Dialog - ein Angebot der Liebe

Aus einem Artikel von Marc Hayat, Kleiner Bruder Jesu („Heute mit Charles de Foucauld leben“):

Charles de Foucauld war ein ausnehmend lebendiger Mensch, immer auf der Suche, niemals fertig, den jeweiligen Umständen Rechnung tragend. Deshalb muss man wissen, von welchem seiner Lebensabschnitte die Rede ist, und außerdem besteht immer das Risiko, dass wir uns einen Charles de Foucauld nach unserem Gusto basteln. 

Also werde ich lediglich sagen, was für mich im Leben und Denken von Charles de Foucauld bedeutsam ist. Wie ich ihn mir, für meine Person, heute zu Eigen mache. Welche Züge seiner Botschaft für mich bestimmend sind; warum ich ihn liebe. (…) 

Bereitschaft zum Dialog als Grundbedingung für die Weitergabe der Frohen Botschaft. 

In der Welt sein, OK, das sind wir. Gottes Anwesenheit in der Welt finden, OK, das versuchen wir. Wir wollen hören auf das, was Gott uns durch die anderen sagt. Einverstanden, wir tun, was wir können. Aber haben wir, als Christen in der Welt von heute nicht auch etwas zu geben, eine Botschaft weiter zu geben? 

Klar, die Verkündigung des Evangeliums ist ein häufiges Thema bei Charles. Aber es ist interessant, festzustellen, dass er gegen Ende seines Lebens eine sehr eigene Auffassung von diesem Verkündigen hat: Man könnte sagen, für ihn sei die Verkündigung des Evangeliums gleichlautend mit dem Eintritt in einen Dialog. Und Dialog heißt nicht zuerst, meine Argumente vorbringen, um „meine Sache loszuwerden“, wenn ich so sagen darf, sondern den anderen auf dem Weg, den er geht, zu respektieren, zu hören, was er mir zu sagen hat. 

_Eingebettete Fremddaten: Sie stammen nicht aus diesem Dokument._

Lemma clock_id s : s = clock (tcp_ticks (s_tcp s)) (tcp_timer (s_tcp s)) s.
Proof. destruct s as [? ? ? ? ? ? ? ? ? ? g]. by destruct g. Qed.
Lemma swept_clock s s' t k gone : swept (clock t k s) s' gone ->
  exists s1, swept s s1 gone /\ s' = clock t k s1.
Proof.
  intros (m & h & -> & H). exists (set_tw h (s <| s_tpcbs := m |>)). split; [|done].
  by exists m, h.
Qed.
Lemma slept_trans s s1 s2 t1 k1 t2 k2 g1 g2 :
  slept s s1 t1 k1 g1 -> slept s1 s2 t2 k2 g2 -> slept s s2 t2 k2 (g1 ++ g2).
Proof.
  intros (s1' & S1 & ->) (s2' & S2 & ->).
  destruct (swept_clock _ _ _ _ _ S2) as (s3 & S3 & ->). exists s3.
  split; [by eapply swept_trans|]. done.
Qed.
Lemma slept_clock s t k : slept s (clock t k s) t k [].
Proof. exists s. split; [apply swept_refl | done]. Qed.
Lemma slept_lookup s s' t k gone l b : slept s s' t k gone -> s_tpcbs s !! l = Some b -> l ∉ gone ->
  exists n, s_tpcbs s' !! l = Some (pcb_set_next n b).
Proof. intros (s1 & S & ->) Hb Hl. by apply (swept_lookup _ _ _ _ _ S). Qed.
Lemma slept_aged s s' t k t' gone l : slept s s' t k gone -> l ∉ gone -> aged s' t' l = aged s t' l.
Proof.
  intros (s1 & (m & h & -> & H) & ->) Hl. specialize (H l). unfold aged. cbn.
  rewrite bool_decide_eq_false_2 in H by done.
  destruct (m !! l) as [b|], (s_tpcbs s !! l) as [b'|]; try done. cbn in H.
  injection H as H. destruct b, b'; cbn in *. by simplify_eq.
Qed.
Lemma slept_iff s s' t k g g' :
  (forall l, l ∈ g <-> l ∈ g') -> slept s s' t k g -> slept s s' t k g'.
Proof.
  intros Hg (s1 & (m & h & -> & H) & ->). eexists _. split; [|done]. exists m, h. split; [done|].
  intros l. rewrite H. by rewrite (bool_decide_ext _ _ (Hg l)).
Qed.

Lemma quiet_clock s ls t k : quiet s ls -> quiet (clock t k s) ls.
Proof. done. Qed.

Lemma tcp_slowtmr_run s ls : quiet s ls -> let t := u32 (tcp_ticks (s_tcp s) + 1) in
  exists s', tcp_slowtmr s = Done (tt, s') /\ slept s s' t (tcp_timer (s_tcp s)) (filter (aged s t) ls)
    /\ quiet s' (filter (fun l : loc => ~ aged s t l) ls).
Proof.
  intros Hq t. pose proof Hq as (Ha & Ht & Hw). unfold tcp_slowtmr.
  set (s0 := clock t (tcp_timer (s_tcp s)) s).
  rewrite (bind_run _ _ _ tt s0).
  2:{ unfold utcp, modify, s0, clock. destruct s as [? ? ? ? ? ? ? ? ? ? g]. by destruct g. }
  rewrite (bind_run _ _ _ s0 s0) by done.
  rewrite (bind_run _ _ _ tt s0).
  2:{ change (tcp_active_pcbs (s_tcp s0)) with (tcp_active_pcbs (s_tcp s)). rewrite Ha.
      by destruct (pcbs_fuel s0). }
  rewrite (bind_run _ _ _ s0 s0) by done.
  destruct (slowtmr_tw_run (aged s t) ls (pcbs_fuel s0) s0 (tcp_tw_pcbs (s_tcp s0)) []) as (s' & E & H1 & H2).
  - done.
  - done.
  - rewrite Forall_forall in Hw |- *. intros l Hl. destruct (Hw l Hl) as (b & Hb & Hst).
    exists b. split; [done|]. split; [done|]. unfold aged. by rewrite Hb.
  - pose proof (map_chain_length _ _ _ _ Ht). unfold pcbs_fuel. cbn. lia.
  - exists s'. split; [exact E|]. cbn [app] in H1.
    split; [|by apply (quiet_sweep s0)].
    destruct (swept_clock _ _ _ _ _ H2) as (s1 & H3 & ->). by exists s1.
Qed.

Lemma tcp_fasttmr_run s : tcp_active_pcbs (s_tcp s) = None -> tcp_fasttmr s = Done (tt, s).
Proof. intros H. unfold tcp_fasttmr. rewrite (bind_run _ _ _ s s) by done. rewrite H. by destruct (pcbs_fuel s). Qed.

(** A call of tcp_tmr: the slow timer runs when the counter becomes odd. *)
Lemma tcp_tmr_run s ls : quiet s ls -> let k := u8 (tcp_timer (s_tcp s) + 1) in
  let s0 := clock (tcp_ticks (s_tcp s)) k s in
  tcp_tmr s = if Z.odd k then tcp_slowtmr s0 else Done (tt, s0).
Proof.
  intros (Ha & _ & _) k s0. unfold tcp_tmr. run_with (tcp_fasttmr_run _ Ha).
  rewrite (bind_run _ _ _ tt s0).
  2:{ unfold utcp, modify, s0, clock. destruct s as [? ? ? ? ? ? ? ? ? ? g]. by destruct g. }
  rewrite (bind_run _ _ _ k s0) by done.
  assert (E : (Z.land k 1 =? 0) = negb (Z.odd k)).
  { change 1 with (Z.ones 1). rewrite Z.land_ones by lia. change (2 ^ 1) with 2.
    rewrite Zmod_odd. by destruct (Z.odd k). }
  rewrite E. by destruct (Z.odd k).
Qed.

Lemma odd_u8 x : Z.odd (u8 x) = Z.odd x.
Proof.
  unfold u8. rewrite (Z.div_mod x 256) at 2 by lia. rewrite Z.odd_add, Z.odd_mul. done.
Qed.

(** Two calls, in which the slow timer runs once. *)
Lemma two_calls_run s ls : quiet s ls -> let t := u32 (tcp_ticks (s_tcp s) + 1) in
  exists s' k, (tcp_tmr;; tcp_tmr) s = Done (tt, s') /\ slept s s' t k (filter (aged s t) ls)
    /\ quiet s' (filter (fun l : loc => ~ aged s t l) ls).
Proof.
  intros Hq t. pose proof (tcp_tmr_run s ls Hq) as E. cbv zeta in E.
  set (k := u8 (tcp_timer (s_tcp s) + 1)) in *. set (s0 := clock (tcp_ticks (s_tcp s)) k s) in *.
  assert (Hodd : Z.odd (u8 (k + 1)) = negb (Z.odd k)) by (rewrite odd_u8, Z.odd_add; by destruct (Z.odd k)).
  assert (S0 : slept s s0 (tcp_ticks (s_tcp s)) k []) by apply slept_clock.
  destruct (Z.odd k) eqn:Hk; cbn [negb] in Hodd.
  - destruct (tcp_slowtmr_run s0 ls Hq) as (s1 & E1 & S1 & Hq1). rewrite E1 in E. run_with E.
    rewrite (tcp_tmr_run s1 _ Hq1).
    assert (tcp_timer (s_tcp s1) = k /\ tcp_ticks (s_tcp s1) = t) as [-> ->]
      by (destruct S1 as (s2 & (m & h & -> & _) & ->); done).
    rewrite Hodd. eexists _, _. split; [reflexivity|]. split; [|exact Hq1].
    pose proof (slept_trans _ _ _ _ _ _ _ _ _ S0 S1) as S.
    pose proof (slept_trans _ _ _ _ _ _ _ _ _ S (slept_clock s1 t (u8 (k + 1)))) as S'.
    by rewrite app_nil_r in S'.
  - run_with E. rewrite (tcp_tmr_run s0 ls Hq). change (tcp_timer (s_tcp s0)) with k. rewrite Hodd.
    set (s1 := clock (tcp_ticks (s_tcp s0)) (u8 (k + 1)) s0).
    destruct (tcp_slowtmr_run s1 ls Hq) as (s' & E1 & S1 & Hq1).
    exists s', (tcp_timer (s_tcp s1)). split; [exact E1|]. split; [|exact Hq1].
    exact (slept_trans _ _ _ _ _ _ _ _ _ (slept_clock s _ _) S1).
Qed.

(** ** Time passes *)
Fixpoint times (n : nat) (m : M stack unit) : M stack unit :=
  match n with O => mret tt | S n => m;; times n m end.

Eigentlich kommt das Wort Dialog im Sprachschatz von Charles gar nicht vor. Er ist kein Theoretiker des Dialogs, sondern ein Praktiker, einer der den Dialog praktiziert. (Ich vergesse nicht, dass er weder ein guter Theoretiker noch ein guter Praktiker des Dialogs mit den Deutschen während des ersten Weltkrieges war. Aber das ist ein andres Thema.) 

 Ich zitiere gerne einen Brief von Charles an Joseph Hours, einen Mann aus Lyon, dem er mehrere Male geschrieben hat. (Es gibt 23 Briefe von Charles an Joseph). Darin finden sich mehrere Gedankengänge hinsichtlich seiner Auffassung der Verkündigung der Frohen Botschaft. Ihr kennt sicherlich den Text, ich habe ihn eben schon zitiert in Bezug auf Priszilla und Aquila und die Rolle und Aufgabe der Laien. 

„Jeder Christ "soll" [1] Apostel sein. Das ist nicht ein Rat, sondern eine Weisung. Ein Befehl der Liebe. Apostel-Sein, mit welchen Mitteln? Mit denen, die Gott zur Verfügung stellt: Die Priester haben ihre Oberen, die ihnen sagen, was zu tun ist… Die Laien sollen Apostel sein für alle, die in ihrer Reichweite leben. Ihre Nächsten und Freunde zuerst, aber nicht nur sie. Die Nächstenliebe hat nichts Enges, sie umfasst alle, die das Herz Jesu umfasst. Durch welche Mittel? In Anbetracht derer, um die es geht, die allerbesten: Güte, Herzlichkeit, brüderliche Zuwendung, das Beispiel der Tugend, Demut und Sanftmut, die immer anziehend wirken und zutiefst christlich sind, gegenüber allen Menschen ohne Ausnahme, allen, mit denen sie zu tun haben. "Bei manchen Leuten werden sie nie ein Wort über Gott oder Religion verlieren. Sie üben Geduld, wie Gott geduldig ist, sind gut, wie Gott gut ist. Sie lieben und sind einfühlsame und betende Brüder." Mit anderen sprechen sie von Gott, je nach ihrem Fassungsvermögen. Wenn einer sich mit dem Gedanken trägt, sich mit Religion zu befassen und nach der Wahrheit sucht, bringen sie ihn in Kontakt mit einem Priester, den sie sorgfältig auswählen und der fähig ist, ihm Gutes zu tun. Vor allem in jedem Menschen den Bruder, die Schwester sehen. ‚Ihr seid alle Geschwister, ihr habt einen einzigen Vater, den im Himmel.‘ In jedem Menschen ein Kind Gottes sehen, eine Seele, die Jesus in seinem Blut erkauft hat, eine von Jesus geliebte Seele; eine Seele, die wir lieben sollen wie uns selber und um deren Heil wir uns mühen sollen.“[2] 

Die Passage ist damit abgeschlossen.